(For more resources related to this topic, see here.)
Massively Parallel Processing (MPP) databases are those which partition (and optionally replicate) data into multiple nodes. All meta-information regarding data distribution is stored in master nodes. When a query is issued, it is parsed and a suitable query plan is developed as per the meta-information and executed on relevant nodes (nodes that store related user data). HP offers one such MPP database called Vertica to solve pertinent issues of Big Data analytics.
Vertica differentiates itself from other MPP databases in many ways. The following are some of the key points:
- Column-oriented architecture: Unlike traditional databases that store data in a row-oriented format, Vertica stores its data in columnar fashion. This allows a great level of compression on data, thus freeing up a lot of disk space.
- Design tools: Vertica offers automated design tools that help in arranging your data more effectively and efficiently. The changes recommended by the tool not only ease pressure on the designer, but also help in achieving seamless performance.

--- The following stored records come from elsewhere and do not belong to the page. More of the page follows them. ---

(* ===== verification/FlashFacts.v ===== *)
(** * Facts about the flash memory

    What erasing and writing do to every byte of the chip; a file written to
    its partition is read back and disturbs no other; the six variables keep
    their last values through any sequence of saves and restarts. Proved for
    any chip that obeys [NorLaws]. *)
From stdpp Require Import base list numbers sets.
From S2P Require Import Prelude Bytes Flash.

Section flash.
Context {F S : Type} `{!NorFlash F} `{!NorLaws F} `{!Sub (flash_st F) S}.
Implicit Types (f g : F) (s : S).

(** [s] with another content of the chip. *)
Definition set_nor (f : F) (s : S) : S := sset (with_nor f (fl s)) s.
Lemma nor_set_nor f s : nor (fl (set_nor f s)) = f.
Proof. unfold fl, set_nor. by rewrite sget_sset. Qed.
Lemma set_nor_twice f g s : set_nor f (set_nor g s) = set_nor f s.
Proof. unfold set_nor, fl. by rewrite sget_sset, sset_sset. Qed.
Lemma set_nor_id s : set_nor (nor (fl s)) s = s.
Proof.
  unfold set_nor. assert (E : with_nor (nor (fl s)) (fl s) = fl s) by (by destruct (fl s)). rewrite E. apply sset_sget.
Qed.

(** ** Single commands *)
Definition erased (a n : Z) (f f' : F) : Prop := forall x, peek f' x = if decide (a <= x < a + n) then 0xFF else peek f x.
Definition programmed (a n : Z) (l : list Z) (i : Z) (f f' : F) : Prop :=
  forall x, peek f' x = if decide (a <= x < a + n) then Z.land (peek f x) (byte_at l (i + (x - a))) else peek f x.
(* ===== verification/PlsdFacts.v ===== *)
(** * Facts about the data kept through a power failure

    Restoring a range of bits, word by word where it can, is copying it bit by
    bit; what was saved is restored, and nothing else is touched. *)
From stdpp Require Import base list numbers.
From S2P Require Import Prelude Bytes Element Flash FlashFacts Plsd.

(** ** Masks: which bits of the memory and which states are restored *)
Record mask := { mb : region -> Z -> Z -> bool; mc : Z -> bool; mt : Z -> bool }.
Definition width (r : region) : Z := match r with C32_VALUE | T_START => 32 | _ => 16 end.
Definition none : mask := {| mb _ _ _ := false; mc _ := false; mt _ := false |}.
Definition join (m n : mask) : mask :=
  {| mb r i k := mb m r i k || mb n r i k; mc i := mc m i || mc n i; mt i := mt m i || mt n i |}.
(** Agreement on what there is. *)
Record meq (m n : mask) : Prop := {
  meq_b r i k : 0 <= i < rsize r -> 0 <= k < width r -> mb m r i k = mb n r i k;
  meq_c i : 0 <= i < C_RANG -> mc m i = mc n i;
  meq_t i : 0 <= i < T_RANG -> mt m i = mt n i }.
Lemma meq_sym m n : meq m n -> meq n m.
Proof. intros [B C T]. split; intros; symmetry; auto. Qed.
Definition bits_mask (r : region) (lo hi : Z) : mask :=
  {| mb q i k := bool_decide (q = r) && (lo <=? 16 * i + k) && (16 * i + k <? hi); mc _ := false; mt _ := false |}.
Definition words_mask (r : region) (lo hi : Z) : mask :=
  {| mb q i k := bool_decide (q = r) && (lo <=? i) && (i <? hi); mc _ := false; mt _ := false |}.
Definition c_mask (lo hi : Z) : mask := {| mb _ _ _ := false; mc i := (lo <=? i) && (i <? hi); mt _ := false |}.
Definition t_mask (lo hi : Z) : mask := {| mb _ _ _ := false; mc _ := false; mt i := (lo <=? i) && (i <? hi) |}.
(** Masks of ranges that can be put together from pieces. *)
Record additive (mk : Z -> Z -> mask) : Prop := {
  add_empty lo : meq (mk lo lo) none;
  add_join lo mid hi : lo <= mid <= hi -> meq (mk lo hi) (join (mk lo mid) (mk mid hi)) }.
Lemma bits_additive r : additive (bits_mask r).
Proof. split; intros; split; cbn; intros; try done; case_bool_decide; cbn; try done; lia. Qed.
Lemma words_additive r : additive (words_mask r).
Proof. split; intros; split; cbn; intros; try done; case_bool_decide; cbn; try done; lia. Qed.
Lemma c_additive : additive c_mask.
Proof. split; intros; split; cbn; intros; try done; lia. Qed.
Lemma t_additive : additive t_mask.
Proof. split; intros; split; cbn; intros; try done; lia. Qed.
Lemma words_bits r lo hi : width r = 16 -> meq (words_mask r lo hi) (bits_mask r (16 * lo) (16 * hi)).
Proof. intros W. split; cbn; intros; try done. case_bool_decide; cbn; [subst; lia|done]. Qed.
(* ===== verification/PlsdSave.v ===== *)
(** * Saving through a power failure and restoring after it

    What plsd_save_data leaves in the flash, and the round trip through a
    restart: every element of the configured ranges comes back with all that
    belongs to it, and every other is left to the restarted program. *)
From stdpp Require Import base list numbers.
From S2P Require Import Prelude Bytes Element Flash FlashFacts Plsd PlsdFacts.

(** ** Bytes of arrays *)
Lemma le_value_mod n v : le_value (le_bytes n v) = v mod 2 ^ (8 * Z.of_nat n).
Proof.
  revert v. induction n as [|n IH]; intros v; [cbn; by rewrite Z.mod_1_r|]. cbn [le_bytes le_value]. rewrite IH.
  replace (8 * Z.of_nat (S n)) with (8 + 8 * Z.of_nat n) by lia. rewrite Z.pow_add_r by lia.
  rewrite Z.shiftr_div_pow2, Z.shiftl_mul_pow2 by lia. unfold u8. pose proof (Z.pow_pos_nonneg 2 (8 * Z.of_nat n)).
  rewrite Z.rem_mul_r by lia. lia.
Qed.
Lemma s32_u32 v : - 2 ^ 31 <= v < 2 ^ 31 -> s32 (v mod 2 ^ 32) = v.
Proof.
  intros H. unfold s32, u32. rewrite Zmod_mod. destruct (Z.ltb_spec (v mod 2 ^ 32) (2 ^ 31)); pose proof (Z.div_mod v (2 ^ 32)); pose proof (Z.mod_pos_bound v (2 ^ 32)); nia.
Qed.
Lemma bind_length w (l : list Z) : length (l ≫= le_bytes w) = (w * length l)%nat.
Proof. induction l as [|v l IH]; [cbn; lia|]. rewrite bind_cons, length_app, le_bytes_length, IH. cbn [length]. lia. Qed.
Lemma byte_at_bind w l a v j : zlookup l a = Some v -> 0 <= j < Z.of_nat w -> byte_at (l ≫= le_bytes w) (Z.of_nat w * a + j) = byte_at (le_bytes w v) j.
Proof.
  revert a. induction l as [|x l IH]; intros a Ha Hj; apply zlookup_Some in Ha as [H0 Ha]; [done|].
  rewrite bind_cons. destruct (Z.to_nat a) as [|k] eqn:E.
  - assert (a = 0) as -> by lia. injection Ha as ->. rewrite Z.mul_0_r. apply byte_app_l. rewrite le_bytes_length. lia.
  - replace (Z.of_nat w * a + j) with (Z.of_nat (length (le_bytes w x)) + (Z.of_nat w * (a - 1) + j)) by (rewrite le_bytes_length; lia).
    rewrite byte_app_r by nia. apply IH; [|done]. apply zlookup_Some. split; [lia|]. by replace (Z.to_nat (a - 1)) with k by lia.
Qed.
Lemma byte_at_map {A} (g : A -> Z) l i x : zlookup l i = Some x -> byte_at (g <$> l) i = g x.
Proof. intros H. apply zlookup_Some in H as [H0 H]. unfold byte_at, zlookup. rewrite decide_True by lia. by rewrite list_lookup_fmap, H. Qed.
Lemma le_bind_ok w l : Forall byte_ok (l ≫= le_bytes w).
Proof. induction l as [|x l IH]; [constructor|]. rewrite bind_cons. apply Forall_app. split; [apply le_bytes_ok|exact IH]. Qed.
(** ** One request *)
Definition upload_frame (num : Z) : list Z := [1; MB_UPLOAD_FUNC; code; num; 0; 0].
Definition sent_number (k num : Z) : Z := if last_block k then 0xFE else num.
Definition answer_body (k num : Z) : list Z := [1; MB_UPLOAD_FUNC; code; sent_number k num] ++ block k.
(** The message can be answered with a block. *)
Definition serving m : Prop := has_channel (msg m) /\ Forall byte_ok (tx_buf m) /\ 1006 <= Z.of_nat (length (tx_buf m)).
Definition with_both (r t : list Z) m : mb_st := with_msg (with_buffs r t (msg m)) m.
Definition sent_block (k num : Z) (r : list Z) m : mb_st :=
  with_both ([1; MB_UPLOAD_FUNC; code; sent_number k num] ++ r) (take 4 (tx_buf m) ++ block k ++ drop (length (block k)) (drop 4 (tx_buf m))) m.
Section request.
Context (m : mb_st) (num k : Z) (r : list Z).
Hypothesis (Hserve : serving m) (Hrx : rx_buf m = [1; MB_UPLOAD_FUNC; code; num] ++ r) (Hnum : 1 <= num <= 0xFD) (Hk : 0 <= k < blocks).
Lemma code_ok : byte_ok code.
Proof using Hcode.
  clear - Hcode. unfold upload_slot in Hcode.
  repeat match type of Hcode with (if ?b =? ?c then _ else _) = _ => destruct (Z.eqb_spec b c) as [->|_]; [by vm_compute|] end. done.
Qed.
Lemma send_run p o : mlv_FileLen p = len -> mcp_FileHandler p = h ->
  send_block p k (T m o) = Ok (Z.of_nat (length (block k)), T (sent_block k num r m) o).
Proof using Hr Hserve Hrx Hk Hsize Hb.
  clear - Hr Hserve Hrx Hk Hsize Hb. intros Ep Eh. pose proof (block_sizes k Hk) as (B1 & B2 & _). pose proof (block_length k Hk) as B3. destruct Hserve as (_ & _ & Ht).
  unfold send_block, MAX_UPLOAD_FILE_LENGTH. rewrite Ep, Eh, u32_id by (unfold MAX_UPLOAD_FILE_LENGTH in Hsize; lia).
  set (m1 := with_both ([1; MB_UPLOAD_FUNC; code; sent_number k num] ++ r) (tx_buf m) m).
  assert (Cnt : (if 1000 <? len - k * 1000 then 1000 else u16 (len - k * 1000)) = Z.of_nat (length (block k))).
  { rewrite B3. destruct (Z.ltb_spec 1000 (len - k * 1000)); [lia|]. rewrite u16_id by lia. lia. }
  rewrite Cnt. assert (P : when (negb (1000 <? len - k * 1000)) (on_mb (put_rx 3 0xFE)) (T m o) = Ok (tt, T m1 o)).
  { unfold m1, sent_number. destruct (Z.ltb_spec 1000 (len - k * 1000)) as [L|L]; cbn [negb when].
    - destruct (last_block k); [exfalso; destruct B2 as [B2 _]; specialize (B2 eq_refl); lia|]. unfold with_both. rewrite <- Hrx. unfold rx_buf, tx_buf. destruct m as [? ? [] ?]. done.
    - rewrite (proj2 B2 L). apply on_mb_here. unfold put_rx. change (message m) with (Ok (msg m, m)). rewrite (run_bind message _ m m (msg m)) by done.
      change (mcp_ReceiveBuff (msg m)) with (rx_buf m). rewrite Hrx, (run_some _ _) by (apply zupdate_lt; rewrite length_app; cbn; lia). done. }
  rewrite (run_bind _ _ _ _ _ P), (run_bind _ _ _ _ _ (reads_here m1 o (k * 1000) (Z.of_nat (length (block k))) ltac:(lia) ltac:(lia) ltac:(lia))).
  assert (Eb : part_at l (k * 1000) (Z.of_nat (length (block k))) = block k) by (rewrite B3; done). rewrite Eb, Nat2Z.id.
  assert (W : for_up (length (block k)) 0 (fun j => v ← of_option (zlookup (block k) j); put_tx (4 + j) v) m1
    = Ok (tt, with_tx (take 4 (tx_buf m1) ++ block k ++ drop (length (block k)) (drop 4 (tx_buf m1))) m1)).
  { apply (put_all (fun j => of_option (zlookup (block k) j)) 4 (block k) (block_ok k)).
    - symmetry. apply take_drop.
    - change (tx_buf m1) with (tx_buf m). rewrite length_take. lia.
    - change (tx_buf m1) with (tx_buf m). rewrite length_drop. lia.
    - intros x t Hx. rewrite Z.add_0_l. by rewrite byte_zlookup by lia. }
  rewrite (run_bind _ _ _ _ _ (on_mb_here _ _ _ o _ W)). done.
Qed.
Lemma close_run o : close_last code (T (sent_block k num r m) (Some o)) = Ok (tt, T (sent_block k num r m) (if last_block k then None else Some o)).
Proof using Hcode Hslots Hnum.
  unfold close_last. set (m1 := sent_block k num r m). assert (R : on_mb (rx 3) (T m1 (Some o)) = Ok (sent_number k num, T m1 (Some o))) by (apply on_mb_here; done).
  rewrite (run_bind _ _ _ _ _ R). unfold sent_number. destruct (last_block k).
  - cbn [when]. change (254 =? 254) with true. cbn [when]. rewrite (proj2 slot_of_code). apply (put_transfer_run i (with_mb m1 s) (slot_here m1)).
  - by rewrite (proj2 (Z.eqb_neq num 254)) by lia.
Qed.
Lemma finish_run o : exists v, upload_answer (Z.of_nat (length (block k))) (T (sent_block k num r m) o) = Ok (tt, T v o) /\ serving v /\
  sent v = sent m ++ delivered (msg m) (frame (answer_body k num)) /\ forall f, delivered (msg v) f = delivered (msg m) f.
Proof using Hcode Hserve Hnum Hk Hsize Hb.
  clear - Hcode Hserve Hnum Hk Hsize Hb. pose proof (block_length k Hk) as B3. destruct Hserve as (Hc & Hbt & Ht). set (m1 := sent_block k num r m). set (n := Z.of_nat (length (block k))).
  set (q := [1; MB_UPLOAD_FUNC; code; sent_number k num]). set (rest := drop (length (block k)) (drop 4 (tx_buf m))).
  assert (Hq : Forall byte_ok q).
  { pose proof code_ok. unfold q, sent_number. repeat constructor; try done; unfold byte_ok, MB_UPLOAD_FUNC in *; destruct (last_block k); lia. }
  assert (Et : tx_buf m1 = take 4 (tx_buf m) ++ block k ++ rest) by done.
  assert (L4 : length (take 4 (tx_buf m)) = 4%nat) by (rewrite length_take; lia).
  assert (Lr : Z.of_nat (length rest) = Z.of_nat (length (tx_buf m)) - 4 - n) by (unfold rest; rewrite !length_drop; lia).
  assert (C := copy_head 4 q r [] m1 Hq eq_refl eq_refl ltac:(rewrite Et, length_app; lia)).
  assert (Ed : drop 4 (tx_buf m1) = block k ++ rest) by (rewrite Et; by apply (drop_app_length' (take 4 (tx_buf m)))).
  rewrite Ed in C. set (m2 := with_tx (q ++ block k ++ rest) m1) in *.
  assert (Ht2 : tx_buf m2 = (q ++ block k) ++ rest) by (unfold m2; rewrite tx_with_tx; by rewrite <- app_assoc).
  assert (Lq : Z.of_nat (length (q ++ block k)) = n + 4) by (rewrite length_app; cbn; lia).
  assert (Hb2 : Forall byte_ok (tx_buf m2)) by (rewrite Ht2, !Forall_app; split; [split; [done|apply block_ok]|by apply Forall_drop, Forall_drop]).
  assert (A := answer_run (n + 4) m2 Hc Hb2 ltac:(lia) ltac:(rewrite Ht2, length_app; lia) ltac:(lia)).
  assert (Etk : take (Z.to_nat (n + 4)) (tx_buf m2) = answer_body k num) by (rewrite Ht2; apply (take_app_length' (q ++ block k)); lia).
  rewrite Etk in A. set (t := drop _ (tx_buf m2)) in A. eexists. split; [|split; [|split]].
  - apply on_mb_here. rewrite (run_bind _ _ _ _ _ C). exact A.
  - split; [exact Hc|]. change (tx_buf (answered (answer_body k num) t m2)) with (frame (answer_body k num) ++ t). split.
    + apply Forall_app. split; [|by apply Forall_drop]. unfold frame. apply Forall_app. split; [rewrite <- Etk; by apply Forall_take|]. repeat constructor; apply u8_range.
    + assert (La : Z.of_nat (length (answer_body k num)) = n + 4) by exact Lq.
      unfold frame, t. rewrite !length_app, length_drop, Ht2, length_app. cbn [length]. lia.
  - done.
  - done.
Qed.
End request.
(* ===== verification/ControlFacts.v ===== *)
(** * Facts about forced elements

    After the refresh every forced bit and word has its forced value and every
    other the value it had. *)
From stdpp Require Import base list numbers.
From S2P Require Import Prelude Bytes Element Machine Compiler MbSlave MbFacts Flash Password Service Download Control DownloadFacts.

(** ** What is forced *)
(** An entry of the list of forced bits, as the handlers make it. *)
Definition entry_ok (e : mb_monitor_element_t) : Prop :=
  exists r n v, bit_region_of (mon_ElementType e) = Some (r, n) /\ 0 <= msv_ElementAddr e < n /\ msv_ElementValue e = Some v /\ 0 <= v < 2 ^ 8.
Definition names (e : mb_monitor_element_t) (q : region) (m : Z) : bool :=
  match bit_region_of (mon_ElementType e) with Some (r, _) => bool_decide (q = r /\ m = msv_ElementAddr e) | None => false end.
(** The value forced on bit [m] of [q]: the last entry counts. *)
Fixpoint forced (l : list mb_monitor_element_t) (q : region) (m : Z) : option bool :=
  match l with
  | [] => None
  | e :: l => match forced l q m with Some b => Some b | None => if names e q m then truthy <$> msv_ElementValue e else None end
  end.
Lemma bit_region_sizes t r n : bit_region_of t = Some (r, n) -> bit_region r /\ n <= 2 ^ 16 /\ n <= 16 * rsize r.
Proof.
  unfold bit_region_of. intros H.
  repeat match type of H with (if ?b then _ else _) = _ => destruct b; [injection H as <- <-; by vm_compute|] end. done.
Qed.
(** [m'] has the bits of [m] with those of [l] forced. *)
Definition refreshed (l : list mb_monitor_element_t) (m m' : mb_st) : Prop :=
  forall q k, 0 <= k -> bit_of (elem m') q k = match forced l q k with Some b => Some b | None => bit_of (elem m) q k end.
Lemma refresh_bit_run e m : entry_ok e -> wf_elem (elem m) -> exists m', refresh_bit e m = Ok (tt, m') /\ refreshed [e] m m' /\ wf_elem (elem m').
Proof.
  intros (r & n & v & Hr & Ha & Hv & Hv8) W. destruct (bit_region_sizes _ _ _ Hr) as (Br & N1 & N2).
  destruct (set_bit_run r (msv_ElementAddr e) v m W Br ltac:(lia) ltac:(lia) Hv8) as (m' & E & [U _] & W').
  exists m'. split; [|split; [|done]].
  - unfold refresh_bit. rewrite Hr. by rewrite (run_some _ v).
  - intros q k Hk. cbn [forced]. unfold names. rewrite Hr, Hv, U by done. case_decide; [by rewrite bool_decide_true|by rewrite bool_decide_false].
Qed.
Lemma refresh_bits_run l : Forall entry_ok l -> forall m, wf_elem (elem m) -> exists m', refresh_bits l m = Ok (tt, m') /\ refreshed l m m' /\ wf_elem (elem m').
Proof.
  induction 1 as [|e l He Hl IH]; intros m W; cbn [refresh_bits]; [by exists m|].
  destruct (refresh_bit_run e m He W) as (m1 & E1 & R1 & W1), (IH m1 W1) as (m2 & E2 & R2 & W2).
  exists m2. rewrite (run_bind _ _ _ _ _ E1). split; [done|]. split; [|done]. intros q k Hk. rewrite R2, R1 by done. cbn [forced].
  destruct (forced l q k); [done|]. by destruct (names e q k).
Qed.

(** *** Words *)
(** The arrays forced words live in. *)
Definition word_regions : list region := [D_ELEMENT; SD_ELEMENT; Z_ELEMENT; T_CURRENT; C16_VALUE; C32_VALUE; R_ELEMENT].
Definition entry_region (e : mb_monitor_element_t) : option region := word_region_of (mon_ElementType e) (msv_ElementAddr e).
(** An entry for half of a 32-bit counter. *)
Record half_ok (e : mb_monitor_element_t) : Prop := {
  hf_type : mon_ElementType e = MB_WORD_C;
  hf_region : entry_region e = None;
  hf_range : 0 <= c32_number (msv_ElementAddr e) - C16_RANG < rsize C32_VALUE;
  hf_value : is_Some (msv_ElementValue e) }.
(** The list of forced words: elements of 16 bits, and 32-bit counters, the
    low half followed by the high half. *)
Inductive words_ok : list mb_monitor_element_t -> Prop :=
| words_nil : words_ok []
| words_one e r v l : entry_region e = Some r -> 0 <= msv_ElementAddr e < rsize r -> msv_ElementValue e = Some v ->
    words_ok l -> words_ok (e :: l)
| words_two e e2 l : half_ok e -> half_ok e2 -> words_ok l -> words_ok (e :: e2 :: l).
(** The value forced on word [i] of [q]: the last entry counts. *)
Fixpoint forced_word (l : list mb_monitor_element_t) (q : region) (i : Z) : option Z :=
  match l with
  | [] => None
  | e :: l =>
      match forced_word l q i with
      | Some v => Some v
      | None => if decide (entry_region e = Some q /\ msv_ElementAddr e = i) then msv_ElementValue e else None
      end
  end.
Lemma entry_region_in e r : entry_region e = Some r -> r ∈ word_regions /\ r <> C32_VALUE.
Proof.
  unfold entry_region, word_region_of. intros H.
  repeat match type of H with (if ?b then _ else _) = _ => destruct b end; try done; injection H as <-; (split; [|done]);
    by apply (bool_decide_unpack _).
Qed.
(** [m'] has the words of [m] with those of [l] forced, and every other array
    as it was. *)
Definition reworded (l : list mb_monitor_element_t) (m m' : mb_st) : Prop :=
  (forall q, q ∉ word_regions -> rget (elem m') q = rget (elem m) q) /\
  forall q i, q <> C32_VALUE -> cell q i m' = match forced_word l q i with Some v => rconv q v | None => cell q i m end.
Lemma upd_other r i v (m : mb_st) q : wf_elem (elem m) -> r ∈ word_regions -> 0 <= i < rsize r -> q ∉ word_regions ->
  rget (elem (upd r i v m)) q = rget (elem m) q.
Proof. intros W Hr Hi Hq. apply (wr_frame r q i v) with (a := tt); [by intros ->|by apply wr_upd]. Qed.
Lemma forced_half e l q i : half_ok e -> forced_word (e :: l) q i = forced_word l q i.
Proof. intros [_ H _ _]. cbn. rewrite H. destruct (forced_word l q i); [done|]. by rewrite decide_False by (intros [? _]; done). Qed.
Lemma refresh_words_run len l : words_ok l -> forall m, wf_elem (elem m) ->
  exists m', refresh_words len l m = Ok (tt, m') /\ reworded l m m' /\ wf_elem (elem m').
Proof.
  induction 1 as [|e r v l Er Ha Hv _ IH|e e2 l He He2 _ IH]; intros m W; cbn [refresh_words].
  - by exists m.
  - destruct (entry_region_in e r Er) as [Hr Hr']. destruct (IH (upd r (msv_ElementAddr e) v m)) as (m' & E & [B C] & W'); [by apply upd_wf|].
    exists m'. fold (entry_region e). rewrite Er, (run_some _ v), (run_bind _ _ _ _ _ (wr_upd r _ v m W Ha)) by done.
    split_and!; [done| |done]. split; [intros q Hq; rewrite B by done; by apply upd_other|].
    intros q i Hq. rewrite C by done. cbn [forced_word]. rewrite cell_upd, Er, Hv by done.
    destruct (forced_word l q i); [done|]. repeat case_decide; naive_solver.
  - destruct (hf_value e He) as [lo Hlo], (hf_value e2 He2) as [hi Hhi].
    set (j := c32_number (msv_ElementAddr e) - C16_RANG). set (x := u32 (lo + Z.shiftl hi 16)).
    destruct (IH (upd C32_VALUE j x m)) as (m' & E & [B C] & W'); [apply upd_wf; [done|apply (hf_range e He)]|].
    exists m'. fold (entry_region e). rewrite (hf_region e He), (hf_type e He), (hf_type e2 He2), Z.eqb_refl.
    rewrite (run_some _ lo), (run_some _ hi) by done. unfold SET_C32_CURRENT_VALUE. fold j x.
    rewrite (run_bind _ _ _ _ _ (wr_upd C32_VALUE j x m W (hf_range e He))). split_and!; [done| |done]. split.
    + intros q Hq. rewrite B by done. apply upd_other; [done|by apply (bool_decide_unpack _)|apply (hf_range e He)|done].
    + intros q i Hq. rewrite C, !forced_half by done. rewrite cell_upd by (done || apply (hf_range e He)).
      by rewrite decide_False by (intros [? _]; done).
Qed.
(** Refreshing bits leaves the words alone. *)
Lemma refresh_bits_words q l : q ∈ word_regions -> Respects (same_region (S := mb_st) q) (refresh_bits l).
Proof.
  intros Hq. induction l as [|e l IH]; cbn [refresh_bits]; [apply _|]. apply respects_bind; [apply _| |intros _; exact IH].
  unfold refresh_bit. destruct (bit_region_of (mon_ElementType e)) as [[r n]|] eqn:E; [|apply _].
  assert (r <> q).
  { intros ->. revert Hq. unfold bit_region_of in E. repeat match type of E with (if ?b then _ else _) = _ => destruct b end; try done;
      injection E as <- _; by apply (bool_decide_unpack _). }
  assert (forall i v, Respects (same_region (S := mb_st) q) (wr r i v)) by (intros i v; by apply wr_frame). unfold plc_set_bit_element_value. respects_solve.
Qed.

Section refresh.
Context {F : Type} `{!NorFlash F}.
Definition list_of (l : list mb_monitor_element_t) : mb_monitor_element_head_t := {| head := l; lsv_ListLen := Z.of_nat (length l) |}.
(** The part of the refresh that a list without elements leaves out. *)
Lemma refresh_part {A} (l : list A) (k : Mb unit) (s : ctl_st F) m : k (mb s) = Ok (tt, m) -> (l = [] -> k = mret tt) ->
  when (0 <? Z.of_nat (length l)) (on_mb k) s = Ok (tt, with_mb m s).
Proof.
  intros E H. destruct l as [|x l]; [|unfold on_mb; cbn [length]; rewrite (proj2 (Z.ltb_lt _ _)) by lia; cbn [when]; by rewrite E].
  rewrite H in E by done. injection E as <-. by destruct s.
Qed.
(** C18: when the forced elements are refreshed, every forced bit gets the
    value it is forced to, and so does every forced word of 16 bits, whatever
    the program has written, the last entry counting if an element is in a
    list twice. Forced words disturb no bit and forced bits no word: every
    other bit and every other 16-bit word keeps its value. The list of words
    holds elements of 16 bits and pairs of halves of 32-bit counters. *)
Theorem forced_elements_hold (s : ctl_st F) lb lw : lists s gtv_ForceBits = list_of lb -> lists s gtv_ForceWords = list_of lw ->
  Forall entry_ok lb -> words_ok lw -> wf_elem (elem (mb s)) ->
  exists m, plc_refresh_force_element_value s = Ok (tt, with_mb m s) /\ wf_elem (elem m) /\
    (forall q k, 0 <= k -> q ∉ word_regions ->
       bit_of (elem m) q k = match forced lb q k with Some b => Some b | None => bit_of (elem (mb s)) q k end) /\
    (forall q i, q ∈ word_regions -> q <> C32_VALUE ->
       cell q i m = match forced_word lw q i with Some v => rconv q v | None => cell q i (mb s) end).
Proof.
  intros Hb Hw Lb Lw W. destruct (refresh_bits_run lb Lb (mb s) W) as (m1 & E1 & R1 & W1).
  destruct (refresh_words_run (Z.of_nat (length lw)) lw Lw m1 W1) as (m2 & E2 & [B2 C2] & W2). exists m2. split_and!; [|done|..].
  - unfold plc_refresh_force_element_value. rewrite run_gets, Hb. cbn [lsv_ListLen head list_of].
    rewrite (run_bind _ _ _ _ _ (refresh_part lb _ s m1 E1 ltac:(by intros ->))), run_gets. cbn [with_mb lists]. rewrite Hw.
    exact (refresh_part lw _ (with_mb m1 s) m2 E2 ltac:(by intros ->)).
  - intros q k Hk Hq. unfold bit_of. rewrite B2 by done. exact (R1 q k Hk).
  - intros q i Hq Hq'. rewrite C2 by done. unfold cell. by rewrite (refresh_bits_words q lb Hq _ _ _ E1).
Qed.
End refresh.

Definition forced_entry (t a v : Z) : mb_monitor_element_t := {| mon_ElementType := t; msv_ElementAddr := a; msv_ModbusAddr := a; msv_ElementValue := Some v |}.
(** Y3 is forced on, D100 to 7, and a 32-bit counter to 0x20001. *)
Definition forced_bits_demo := [forced_entry MB_BIT_Y 3 1].
Definition forced_words_demo := [forced_entry MB_WORD_D 100 7; forced_entry MB_WORD_C 200 1; forced_entry MB_WORD_C 201 2].
Definition forced_demo : ctl_st ram_chip :=
  with_lists (fun n => if decide (n = gtv_ForceBits) then list_of forced_bits_demo
    else if decide (n = gtv_ForceWords) then list_of forced_words_demo else empty_list) ctl_demo.
Lemma forced_elements_hold_witness : exists m, plc_refresh_force_element_value forced_demo = Ok (tt, with_mb m forced_demo) /\
  bit_of (elem m) Y_ELEMENT 3 = Some true /\ cell D_ELEMENT 100 m = 7.
Proof.
  destruct (forced_elements_hold forced_demo forced_bits_demo forced_words_demo) as (m & E & _ & B & C).
  - reflexivity.
  - reflexivity.
  - repeat constructor. exists Y_ELEMENT, Y_RANG, 1. split_and!; try reflexivity; cbn; try lia; discriminate.
  - apply (words_one _ D_ELEMENT 7); [reflexivity|zconc|reflexivity|].
    apply words_two; [split; [reflexivity|reflexivity|zconc|by eexists]..|constructor].
  - apply (mb_demo_elem []).
  - exists m. split; [exact E|]. split.
    + rewrite (B Y_ELEMENT 3); [reflexivity|lia|by apply (bool_decide_unpack _)].
    + rewrite (C D_ELEMENT 100); [reflexivity|by apply (bool_decide_unpack _)|discriminate].
Defined.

- Low hardware costs: Vertica allows you to easily scale up your cluster using just commodity servers, thus reducing hardware-related costs to a certain extent.
This article will guide you through the installation and creation of a Vertica cluster. This article will also cover the installation of Vertica Management Control, which is shipped with the Vertica Enterprise edition only. It should be noted that it is possible to upgrade Vertica to a higher version but vice versa is not possible.
Before installing Vertica, you should bear in mind the following points:
- Only one database instance can be run per cluster of Vertica. So, if you have a three-node cluster, then all three nodes will be dedicated to one single database.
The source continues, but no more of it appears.